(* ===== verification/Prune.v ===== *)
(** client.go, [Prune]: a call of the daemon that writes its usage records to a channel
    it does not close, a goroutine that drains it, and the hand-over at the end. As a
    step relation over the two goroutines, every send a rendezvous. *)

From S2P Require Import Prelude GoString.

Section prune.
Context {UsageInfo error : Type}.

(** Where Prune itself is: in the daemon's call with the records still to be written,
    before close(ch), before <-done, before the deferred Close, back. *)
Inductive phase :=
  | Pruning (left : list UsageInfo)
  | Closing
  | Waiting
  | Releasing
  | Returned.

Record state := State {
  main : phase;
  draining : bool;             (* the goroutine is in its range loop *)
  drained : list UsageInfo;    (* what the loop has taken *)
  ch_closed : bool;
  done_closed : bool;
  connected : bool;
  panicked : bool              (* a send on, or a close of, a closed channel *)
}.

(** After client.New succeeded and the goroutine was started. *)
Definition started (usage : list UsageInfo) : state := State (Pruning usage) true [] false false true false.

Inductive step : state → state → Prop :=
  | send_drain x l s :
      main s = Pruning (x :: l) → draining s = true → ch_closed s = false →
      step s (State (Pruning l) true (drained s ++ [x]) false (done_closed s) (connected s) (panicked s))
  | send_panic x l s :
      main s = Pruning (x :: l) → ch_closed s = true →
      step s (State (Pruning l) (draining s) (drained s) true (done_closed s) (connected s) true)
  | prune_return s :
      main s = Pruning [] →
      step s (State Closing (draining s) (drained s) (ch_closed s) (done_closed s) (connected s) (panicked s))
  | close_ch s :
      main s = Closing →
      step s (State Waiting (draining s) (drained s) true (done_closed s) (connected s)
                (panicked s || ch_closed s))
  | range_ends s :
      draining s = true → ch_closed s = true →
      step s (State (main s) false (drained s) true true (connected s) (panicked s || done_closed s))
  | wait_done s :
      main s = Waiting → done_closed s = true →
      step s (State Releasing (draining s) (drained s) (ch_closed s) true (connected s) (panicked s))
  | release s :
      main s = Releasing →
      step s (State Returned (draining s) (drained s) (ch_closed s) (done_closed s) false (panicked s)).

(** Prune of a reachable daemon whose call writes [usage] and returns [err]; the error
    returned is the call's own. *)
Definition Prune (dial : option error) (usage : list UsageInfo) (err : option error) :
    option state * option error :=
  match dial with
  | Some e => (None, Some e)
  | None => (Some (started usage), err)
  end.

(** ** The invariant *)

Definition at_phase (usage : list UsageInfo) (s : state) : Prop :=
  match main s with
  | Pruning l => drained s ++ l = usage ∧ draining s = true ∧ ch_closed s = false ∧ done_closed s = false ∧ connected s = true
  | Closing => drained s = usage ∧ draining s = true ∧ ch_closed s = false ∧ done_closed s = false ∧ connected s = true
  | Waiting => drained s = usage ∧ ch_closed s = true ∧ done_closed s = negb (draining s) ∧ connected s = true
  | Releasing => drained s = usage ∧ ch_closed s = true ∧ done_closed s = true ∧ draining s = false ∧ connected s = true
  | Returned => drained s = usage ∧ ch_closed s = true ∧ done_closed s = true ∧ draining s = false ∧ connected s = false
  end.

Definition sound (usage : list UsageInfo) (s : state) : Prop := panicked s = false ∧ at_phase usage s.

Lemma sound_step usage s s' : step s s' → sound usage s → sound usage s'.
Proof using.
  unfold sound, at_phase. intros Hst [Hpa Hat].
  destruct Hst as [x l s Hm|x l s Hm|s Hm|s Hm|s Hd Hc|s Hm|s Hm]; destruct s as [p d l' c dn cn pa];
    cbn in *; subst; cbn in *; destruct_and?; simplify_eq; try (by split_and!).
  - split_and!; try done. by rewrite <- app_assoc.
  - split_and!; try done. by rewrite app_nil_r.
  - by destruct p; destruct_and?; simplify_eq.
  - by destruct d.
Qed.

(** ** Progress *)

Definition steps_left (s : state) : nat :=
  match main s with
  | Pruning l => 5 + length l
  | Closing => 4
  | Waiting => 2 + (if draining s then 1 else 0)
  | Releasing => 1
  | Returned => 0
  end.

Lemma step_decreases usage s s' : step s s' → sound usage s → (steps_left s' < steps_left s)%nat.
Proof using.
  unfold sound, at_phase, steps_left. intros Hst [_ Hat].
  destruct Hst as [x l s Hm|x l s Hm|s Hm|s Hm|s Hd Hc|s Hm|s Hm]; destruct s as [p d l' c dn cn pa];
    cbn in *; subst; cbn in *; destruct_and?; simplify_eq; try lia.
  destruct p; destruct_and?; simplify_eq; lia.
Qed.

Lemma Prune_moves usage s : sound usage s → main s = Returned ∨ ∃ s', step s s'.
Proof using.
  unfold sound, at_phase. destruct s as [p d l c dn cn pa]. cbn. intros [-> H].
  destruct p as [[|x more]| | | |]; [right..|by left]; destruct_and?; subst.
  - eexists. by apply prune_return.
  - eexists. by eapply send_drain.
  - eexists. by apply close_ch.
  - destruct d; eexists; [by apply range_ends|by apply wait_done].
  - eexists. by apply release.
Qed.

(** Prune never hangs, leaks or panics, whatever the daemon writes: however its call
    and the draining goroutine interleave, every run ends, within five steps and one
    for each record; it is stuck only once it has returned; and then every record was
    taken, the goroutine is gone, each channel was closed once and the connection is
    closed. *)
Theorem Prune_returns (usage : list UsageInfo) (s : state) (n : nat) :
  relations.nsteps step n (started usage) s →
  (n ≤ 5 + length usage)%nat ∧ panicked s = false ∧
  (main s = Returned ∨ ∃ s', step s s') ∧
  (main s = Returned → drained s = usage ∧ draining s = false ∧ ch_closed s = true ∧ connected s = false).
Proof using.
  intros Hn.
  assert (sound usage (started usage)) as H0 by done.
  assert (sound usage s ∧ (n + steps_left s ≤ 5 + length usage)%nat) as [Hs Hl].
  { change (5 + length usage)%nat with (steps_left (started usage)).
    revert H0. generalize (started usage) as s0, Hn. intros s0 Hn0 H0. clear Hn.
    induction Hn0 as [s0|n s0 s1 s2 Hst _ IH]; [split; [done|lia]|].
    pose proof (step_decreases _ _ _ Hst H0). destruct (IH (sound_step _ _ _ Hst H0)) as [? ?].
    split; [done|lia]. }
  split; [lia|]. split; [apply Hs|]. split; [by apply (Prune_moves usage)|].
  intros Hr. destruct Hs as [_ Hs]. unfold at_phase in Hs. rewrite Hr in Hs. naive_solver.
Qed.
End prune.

* * *

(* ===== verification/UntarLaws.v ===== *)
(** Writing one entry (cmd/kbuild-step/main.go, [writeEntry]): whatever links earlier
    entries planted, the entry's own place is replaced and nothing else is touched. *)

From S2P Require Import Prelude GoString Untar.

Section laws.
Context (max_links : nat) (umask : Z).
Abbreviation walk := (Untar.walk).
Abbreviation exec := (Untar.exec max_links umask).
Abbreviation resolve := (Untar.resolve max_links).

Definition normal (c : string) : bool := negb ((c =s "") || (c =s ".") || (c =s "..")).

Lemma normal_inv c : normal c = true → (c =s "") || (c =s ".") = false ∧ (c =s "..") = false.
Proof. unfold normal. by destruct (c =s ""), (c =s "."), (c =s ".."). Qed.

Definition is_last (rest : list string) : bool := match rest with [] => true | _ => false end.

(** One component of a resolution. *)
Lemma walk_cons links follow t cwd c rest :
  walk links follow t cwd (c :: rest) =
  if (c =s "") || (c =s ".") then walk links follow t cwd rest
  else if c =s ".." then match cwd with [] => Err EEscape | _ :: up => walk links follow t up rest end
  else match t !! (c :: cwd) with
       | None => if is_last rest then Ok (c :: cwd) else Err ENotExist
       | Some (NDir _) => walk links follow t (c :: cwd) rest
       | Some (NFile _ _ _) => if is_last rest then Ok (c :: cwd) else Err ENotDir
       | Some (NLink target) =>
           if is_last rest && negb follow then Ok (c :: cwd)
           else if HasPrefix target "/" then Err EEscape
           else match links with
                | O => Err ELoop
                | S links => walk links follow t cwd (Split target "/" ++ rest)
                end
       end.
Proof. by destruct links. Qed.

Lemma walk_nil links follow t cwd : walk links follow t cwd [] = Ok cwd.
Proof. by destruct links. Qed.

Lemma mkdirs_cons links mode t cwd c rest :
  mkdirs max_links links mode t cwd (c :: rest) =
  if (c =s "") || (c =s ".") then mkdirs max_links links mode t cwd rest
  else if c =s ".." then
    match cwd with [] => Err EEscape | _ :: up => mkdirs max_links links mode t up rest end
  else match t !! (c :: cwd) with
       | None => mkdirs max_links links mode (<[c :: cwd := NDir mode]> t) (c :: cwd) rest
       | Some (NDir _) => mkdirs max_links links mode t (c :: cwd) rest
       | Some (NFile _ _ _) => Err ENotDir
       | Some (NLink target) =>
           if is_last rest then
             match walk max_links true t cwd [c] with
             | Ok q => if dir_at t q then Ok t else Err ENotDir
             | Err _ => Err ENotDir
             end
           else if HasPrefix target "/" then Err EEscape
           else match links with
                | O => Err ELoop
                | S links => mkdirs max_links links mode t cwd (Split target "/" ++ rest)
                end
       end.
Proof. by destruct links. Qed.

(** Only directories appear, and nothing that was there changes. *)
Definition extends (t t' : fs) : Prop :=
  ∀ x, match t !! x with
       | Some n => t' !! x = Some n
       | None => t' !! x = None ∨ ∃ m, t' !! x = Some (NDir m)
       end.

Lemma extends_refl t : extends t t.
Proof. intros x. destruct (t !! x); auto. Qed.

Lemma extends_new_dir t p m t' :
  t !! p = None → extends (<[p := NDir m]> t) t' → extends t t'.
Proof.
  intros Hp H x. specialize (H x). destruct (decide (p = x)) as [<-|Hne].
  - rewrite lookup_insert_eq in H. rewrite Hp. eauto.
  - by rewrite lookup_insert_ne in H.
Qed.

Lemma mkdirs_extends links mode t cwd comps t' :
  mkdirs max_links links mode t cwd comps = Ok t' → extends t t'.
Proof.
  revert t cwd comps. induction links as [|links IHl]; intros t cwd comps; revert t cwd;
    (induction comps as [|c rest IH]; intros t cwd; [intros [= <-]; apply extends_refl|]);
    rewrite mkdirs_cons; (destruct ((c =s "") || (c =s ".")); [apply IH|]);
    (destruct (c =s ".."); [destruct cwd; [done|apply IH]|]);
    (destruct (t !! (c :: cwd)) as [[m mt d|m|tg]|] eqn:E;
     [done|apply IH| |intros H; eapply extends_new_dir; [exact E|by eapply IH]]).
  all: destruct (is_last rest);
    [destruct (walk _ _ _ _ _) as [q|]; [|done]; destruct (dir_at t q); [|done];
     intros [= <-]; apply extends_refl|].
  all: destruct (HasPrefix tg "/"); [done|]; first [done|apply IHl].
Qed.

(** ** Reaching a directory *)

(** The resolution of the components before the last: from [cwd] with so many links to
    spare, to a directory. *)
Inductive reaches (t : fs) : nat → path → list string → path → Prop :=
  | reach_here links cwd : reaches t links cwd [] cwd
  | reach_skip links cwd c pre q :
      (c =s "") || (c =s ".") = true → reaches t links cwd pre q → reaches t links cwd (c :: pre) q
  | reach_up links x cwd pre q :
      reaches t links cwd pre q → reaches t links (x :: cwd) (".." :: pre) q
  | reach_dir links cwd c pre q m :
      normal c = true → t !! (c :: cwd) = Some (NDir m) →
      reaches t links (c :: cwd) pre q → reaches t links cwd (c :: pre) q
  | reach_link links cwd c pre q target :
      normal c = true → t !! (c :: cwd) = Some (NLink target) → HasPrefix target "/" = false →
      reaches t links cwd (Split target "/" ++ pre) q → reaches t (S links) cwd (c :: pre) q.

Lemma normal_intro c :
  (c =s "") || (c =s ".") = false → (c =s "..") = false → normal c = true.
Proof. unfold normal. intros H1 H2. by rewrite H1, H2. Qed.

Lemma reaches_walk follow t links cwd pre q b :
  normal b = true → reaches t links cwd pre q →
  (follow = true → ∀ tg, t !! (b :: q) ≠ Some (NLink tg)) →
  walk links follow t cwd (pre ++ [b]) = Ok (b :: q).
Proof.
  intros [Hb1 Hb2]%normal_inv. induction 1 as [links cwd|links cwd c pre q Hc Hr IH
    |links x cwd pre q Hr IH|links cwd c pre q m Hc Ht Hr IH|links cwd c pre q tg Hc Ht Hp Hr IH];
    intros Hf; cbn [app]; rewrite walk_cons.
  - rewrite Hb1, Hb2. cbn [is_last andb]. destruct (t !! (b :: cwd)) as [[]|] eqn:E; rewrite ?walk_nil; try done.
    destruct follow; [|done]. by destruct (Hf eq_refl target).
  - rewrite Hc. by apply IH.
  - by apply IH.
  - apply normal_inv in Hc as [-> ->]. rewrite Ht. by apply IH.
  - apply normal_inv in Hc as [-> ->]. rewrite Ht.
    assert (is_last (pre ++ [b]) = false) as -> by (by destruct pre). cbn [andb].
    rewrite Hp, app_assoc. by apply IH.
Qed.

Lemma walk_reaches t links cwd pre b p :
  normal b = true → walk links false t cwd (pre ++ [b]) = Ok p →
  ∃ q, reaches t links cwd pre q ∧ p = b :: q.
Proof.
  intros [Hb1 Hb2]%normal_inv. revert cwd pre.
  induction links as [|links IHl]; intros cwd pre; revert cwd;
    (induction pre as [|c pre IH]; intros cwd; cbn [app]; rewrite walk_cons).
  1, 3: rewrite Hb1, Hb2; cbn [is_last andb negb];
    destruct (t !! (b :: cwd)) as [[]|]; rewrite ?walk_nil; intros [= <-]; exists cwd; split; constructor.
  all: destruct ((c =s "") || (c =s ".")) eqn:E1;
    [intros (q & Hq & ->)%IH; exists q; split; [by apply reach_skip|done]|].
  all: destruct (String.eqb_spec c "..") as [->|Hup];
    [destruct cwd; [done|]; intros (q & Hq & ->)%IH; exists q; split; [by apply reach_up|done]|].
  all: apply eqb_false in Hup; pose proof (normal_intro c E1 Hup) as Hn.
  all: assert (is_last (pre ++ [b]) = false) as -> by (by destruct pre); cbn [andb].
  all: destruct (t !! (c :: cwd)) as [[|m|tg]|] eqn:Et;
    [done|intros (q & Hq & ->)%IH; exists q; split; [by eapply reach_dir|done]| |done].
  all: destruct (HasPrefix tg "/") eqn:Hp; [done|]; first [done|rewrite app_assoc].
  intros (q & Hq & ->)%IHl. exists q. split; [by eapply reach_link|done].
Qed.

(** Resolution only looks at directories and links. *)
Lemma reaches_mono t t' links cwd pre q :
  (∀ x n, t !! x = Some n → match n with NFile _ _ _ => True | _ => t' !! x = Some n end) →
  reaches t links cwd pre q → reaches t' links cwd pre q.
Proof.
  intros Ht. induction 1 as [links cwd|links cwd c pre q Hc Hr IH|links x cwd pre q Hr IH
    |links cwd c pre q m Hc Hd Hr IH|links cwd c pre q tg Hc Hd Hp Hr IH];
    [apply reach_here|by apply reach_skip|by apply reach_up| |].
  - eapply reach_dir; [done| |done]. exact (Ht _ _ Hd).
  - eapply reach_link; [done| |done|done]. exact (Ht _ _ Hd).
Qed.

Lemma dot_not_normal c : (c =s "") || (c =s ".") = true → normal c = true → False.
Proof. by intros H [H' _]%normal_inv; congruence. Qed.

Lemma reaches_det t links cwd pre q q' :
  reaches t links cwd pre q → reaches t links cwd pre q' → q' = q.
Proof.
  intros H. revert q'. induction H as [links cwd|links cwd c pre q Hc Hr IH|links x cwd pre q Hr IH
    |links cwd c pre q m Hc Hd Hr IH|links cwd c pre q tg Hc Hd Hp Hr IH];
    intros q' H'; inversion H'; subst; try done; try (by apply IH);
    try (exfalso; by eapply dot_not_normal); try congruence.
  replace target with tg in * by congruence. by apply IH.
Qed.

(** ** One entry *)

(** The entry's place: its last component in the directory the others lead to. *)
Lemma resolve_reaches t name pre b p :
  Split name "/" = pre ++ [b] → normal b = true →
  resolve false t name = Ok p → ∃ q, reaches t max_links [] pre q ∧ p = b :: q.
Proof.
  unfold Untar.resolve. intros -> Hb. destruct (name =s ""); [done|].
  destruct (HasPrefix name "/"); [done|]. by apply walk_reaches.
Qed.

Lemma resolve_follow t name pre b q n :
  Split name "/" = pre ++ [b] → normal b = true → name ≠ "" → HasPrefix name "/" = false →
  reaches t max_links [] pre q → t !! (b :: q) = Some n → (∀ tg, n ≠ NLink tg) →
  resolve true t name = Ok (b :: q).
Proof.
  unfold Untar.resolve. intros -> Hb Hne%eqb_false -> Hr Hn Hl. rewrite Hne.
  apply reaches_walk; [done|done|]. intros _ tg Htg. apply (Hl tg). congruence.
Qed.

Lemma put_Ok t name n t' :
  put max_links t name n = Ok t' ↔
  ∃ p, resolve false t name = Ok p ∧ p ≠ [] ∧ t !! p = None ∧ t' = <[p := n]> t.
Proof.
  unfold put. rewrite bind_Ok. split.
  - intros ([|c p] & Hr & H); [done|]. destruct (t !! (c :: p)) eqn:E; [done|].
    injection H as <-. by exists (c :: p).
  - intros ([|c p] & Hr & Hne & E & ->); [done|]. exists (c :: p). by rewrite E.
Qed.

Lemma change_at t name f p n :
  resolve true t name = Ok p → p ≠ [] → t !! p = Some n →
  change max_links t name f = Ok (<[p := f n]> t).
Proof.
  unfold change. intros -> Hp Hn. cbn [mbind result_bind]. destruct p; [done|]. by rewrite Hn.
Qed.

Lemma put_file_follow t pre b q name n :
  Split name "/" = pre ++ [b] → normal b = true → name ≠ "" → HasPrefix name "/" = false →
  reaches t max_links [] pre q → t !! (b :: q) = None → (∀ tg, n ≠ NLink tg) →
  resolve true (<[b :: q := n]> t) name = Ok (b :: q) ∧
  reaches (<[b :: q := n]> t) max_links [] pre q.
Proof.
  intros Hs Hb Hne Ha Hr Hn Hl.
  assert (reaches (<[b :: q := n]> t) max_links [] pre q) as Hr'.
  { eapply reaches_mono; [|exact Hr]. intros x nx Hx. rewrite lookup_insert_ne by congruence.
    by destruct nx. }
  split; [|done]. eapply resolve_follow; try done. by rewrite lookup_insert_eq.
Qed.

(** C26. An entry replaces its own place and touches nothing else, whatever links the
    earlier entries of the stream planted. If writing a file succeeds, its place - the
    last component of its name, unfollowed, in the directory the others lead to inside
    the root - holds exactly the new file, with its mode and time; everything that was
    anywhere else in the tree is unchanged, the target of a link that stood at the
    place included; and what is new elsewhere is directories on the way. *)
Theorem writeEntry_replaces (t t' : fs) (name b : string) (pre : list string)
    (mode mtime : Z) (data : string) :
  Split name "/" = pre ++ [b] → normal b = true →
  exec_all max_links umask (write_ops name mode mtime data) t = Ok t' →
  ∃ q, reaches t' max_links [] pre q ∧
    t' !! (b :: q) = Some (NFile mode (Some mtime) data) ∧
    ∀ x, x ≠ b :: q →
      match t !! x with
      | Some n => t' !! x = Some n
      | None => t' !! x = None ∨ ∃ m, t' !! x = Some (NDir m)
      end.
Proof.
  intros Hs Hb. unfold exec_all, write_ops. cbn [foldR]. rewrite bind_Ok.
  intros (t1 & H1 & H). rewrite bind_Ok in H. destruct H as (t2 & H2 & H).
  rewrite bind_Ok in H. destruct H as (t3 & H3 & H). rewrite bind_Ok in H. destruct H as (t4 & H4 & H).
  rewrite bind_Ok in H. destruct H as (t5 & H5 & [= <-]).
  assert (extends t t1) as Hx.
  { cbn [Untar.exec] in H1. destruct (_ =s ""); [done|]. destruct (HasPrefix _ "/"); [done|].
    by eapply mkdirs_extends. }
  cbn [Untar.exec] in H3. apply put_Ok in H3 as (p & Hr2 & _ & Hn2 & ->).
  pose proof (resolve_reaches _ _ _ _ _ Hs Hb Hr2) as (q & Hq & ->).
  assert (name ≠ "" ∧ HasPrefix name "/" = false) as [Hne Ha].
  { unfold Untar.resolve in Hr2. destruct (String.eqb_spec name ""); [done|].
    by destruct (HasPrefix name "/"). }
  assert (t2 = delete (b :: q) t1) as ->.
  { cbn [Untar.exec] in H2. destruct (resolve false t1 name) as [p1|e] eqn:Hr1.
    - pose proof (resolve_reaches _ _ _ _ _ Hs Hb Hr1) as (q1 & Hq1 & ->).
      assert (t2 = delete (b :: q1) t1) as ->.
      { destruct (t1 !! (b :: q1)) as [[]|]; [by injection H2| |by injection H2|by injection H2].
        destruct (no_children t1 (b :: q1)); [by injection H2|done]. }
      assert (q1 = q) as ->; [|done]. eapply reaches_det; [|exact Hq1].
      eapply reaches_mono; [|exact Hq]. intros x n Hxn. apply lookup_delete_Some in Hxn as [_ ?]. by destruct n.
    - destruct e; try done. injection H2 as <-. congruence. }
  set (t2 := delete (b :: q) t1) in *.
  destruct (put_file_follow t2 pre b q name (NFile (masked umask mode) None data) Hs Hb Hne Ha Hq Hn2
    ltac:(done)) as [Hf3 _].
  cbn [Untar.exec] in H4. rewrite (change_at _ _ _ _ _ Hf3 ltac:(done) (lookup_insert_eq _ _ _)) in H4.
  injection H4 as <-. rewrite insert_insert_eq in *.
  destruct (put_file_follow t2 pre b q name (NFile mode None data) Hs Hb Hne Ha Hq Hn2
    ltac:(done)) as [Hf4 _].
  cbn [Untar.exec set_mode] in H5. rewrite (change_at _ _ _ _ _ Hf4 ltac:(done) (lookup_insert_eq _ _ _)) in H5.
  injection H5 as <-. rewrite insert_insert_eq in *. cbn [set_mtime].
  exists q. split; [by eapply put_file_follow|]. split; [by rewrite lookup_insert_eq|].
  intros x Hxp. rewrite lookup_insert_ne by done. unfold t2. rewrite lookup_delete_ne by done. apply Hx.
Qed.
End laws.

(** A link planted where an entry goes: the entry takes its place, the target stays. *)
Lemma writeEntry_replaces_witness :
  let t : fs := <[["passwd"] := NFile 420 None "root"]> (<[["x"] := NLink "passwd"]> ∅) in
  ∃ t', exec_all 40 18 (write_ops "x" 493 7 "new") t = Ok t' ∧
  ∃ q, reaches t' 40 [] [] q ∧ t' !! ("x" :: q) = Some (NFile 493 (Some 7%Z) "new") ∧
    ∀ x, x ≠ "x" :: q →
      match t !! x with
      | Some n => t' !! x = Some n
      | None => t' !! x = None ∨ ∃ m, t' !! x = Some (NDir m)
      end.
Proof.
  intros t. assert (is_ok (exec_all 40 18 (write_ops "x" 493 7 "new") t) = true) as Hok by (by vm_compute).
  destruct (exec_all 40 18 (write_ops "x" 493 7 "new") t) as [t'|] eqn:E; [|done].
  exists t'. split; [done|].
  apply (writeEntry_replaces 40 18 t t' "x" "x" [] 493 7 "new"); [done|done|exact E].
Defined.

• _Task to carry out_
Your answer should consist of the lines above that hold the word "directory".

• _Your response_
(** ** Reaching a directory *)
    spare, to a directory. *)
(** The entry's place: its last component in the directory the others lead to. *)
    last component of its name, unfollowed, in the directory the others lead to inside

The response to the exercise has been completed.